Pedro de Castro fue quien más se empeñó en rescatar, sobre los hallazgos fraudulentos del Sacromonte y la tradición ancestral, la antigüedad de la diócesis de Granada desde los primeros tiempos del cristianismo, revalorizando la figura de San Cecilio, por encima de San Gregorio de Elvira, que sí gozaba de constancia histórica. Se caracterizó por su férreo concepto de la dignidad episcopal y su oposición a la fundación de conventos, estrategia que cambió drásticamente su sucesor, fray Pedro González de Mendoza. El número de prelados durante el siglo XVII fue muy elevado y abundaron los arzobispos absentistas, enfrascados en altas responsabilidades al servicio de la Monarquía Hispánica. Con fray Alonso de los Ríos se vivió una intensificación de la piedad popular, sobre todo tras la peste de 1679, mientras que Martín de Ascargorta, a caballo entre dos siglos, destacó por la defensa de la mitra y el mecenazgo y esplendor artístico de la Iglesia de Granada al inicio del Setecientos.

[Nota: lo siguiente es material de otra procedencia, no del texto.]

(* ===== verification/Run.v ===== *)
(** * Running the suite: [RunSuite] of [internal/conformance/record.go]

    The suite is run against a target through a driver, pgx, which is not under
    [src/]: the class [Driver], whose [DB] is the target with the connections to it,
    the time and whatever else happens.  Each call is under a context, which may be
    done at any moment: the run's own, a session step's with a timeout of its own, or
    the cleanup's, made afresh.  What was sent on which connection is kept: on a closed
    connection, or under a context that is done, nothing is.  Sessions of a concurrent
    case interleave in any order.  Progress messages are left out. *)

From Stdlib Require Import Ascii String.
From stdpp Require Import base numbers strings list gmap.
From S2P Require Import Prelude GoStd Json Compare Record Fixtures Suite.

Local Open Scope Z_scope.

(** An error of the driver: the code and message of the server's, if it is one,
    and its text. *)
Record dbError := mkDbError { pgError : option (string * string); errText : string }.

(** A value of a row, as far as [formatValue] tells values apart: a time is given
    in UTC as RFC 3339 prints it, any other value as [fmt] does. *)
Inductive value := VNull | VBytes (s : string) | VTime (utc : string) | VOther (printed : string).

(** What a query answered: an error, or its fields, each row or the error of
    decoding it, the error after the last row, and the tag. *)
Inductive queryResult :=
| QueryFailed (e : dbError)
| QueryRows (fieldNames : list string) (rs : list (list value + dbError)) (err : option dbError)
    (tag : string).

(** What a simple query answered: an error, or per statement a tag, the fields and
    the rows as text. *)
Inductive simpleResult :=
| SimpleFailed (e : dbError)
| SimpleResults (l : list (string * list string * list (list (option string)))).

(** The driver on a target whose state, and whatever else happens to it (time,
    a signal, a lost connection), is [DB]; [queryInt] scans one number.  A
    connection is a number.  A context is done once [ctxErr] has an error for it;
    [withTimeout] derives one from another, that is done after so many nanoseconds
    too.  [wait] is a delay, and whether it passed before the context was done. *)
Class Driver := {
  DB : Type;
  Ctx : Type;
  Background : Ctx;
  withTimeout : Ctx -> Z -> DB -> Ctx;
  ctxErr : Ctx -> DB -> option string;
  connect : Ctx -> DB -> option nat * DB;
  close : Ctx -> nat -> DB -> DB;
  isClosed : nat -> DB -> bool;
  exec : Ctx -> nat -> string -> DB -> option dbError * DB;
  query : Ctx -> nat -> string -> DB -> queryResult * DB;
  simpleQuery : Ctx -> nat -> string -> DB -> simpleResult * DB;
  serverVersion : Ctx -> nat -> string -> DB -> string * DB;
  queryInt : Ctx -> nat -> string -> DB -> option Z * DB;
  wait : Ctx -> nat -> DB -> bool * DB;
}.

Entre los prelados de esa centuria se fue imponiendo una creciente estrategia moral y pastoral, de tintes regalistas. Muy implicados en la administración y funcionamiento de la diócesis estuvieron Francisco de Perea o Felipe de los Tueros, mientras que Onésimo de Salamanca tuvo que sufrir la intervención regia de las finanzas diocesanas. Pedro Antonio Barroeta y Antonio Jorge y Galbán pueden considerarse, sin estar en la punta de lanza del movimiento, arzobispos afectos a la Ilustración, mientras que el indiano Juan Manuel Moscoso tuvo que sufrir los agitados tiempos de la invasión napoleónica.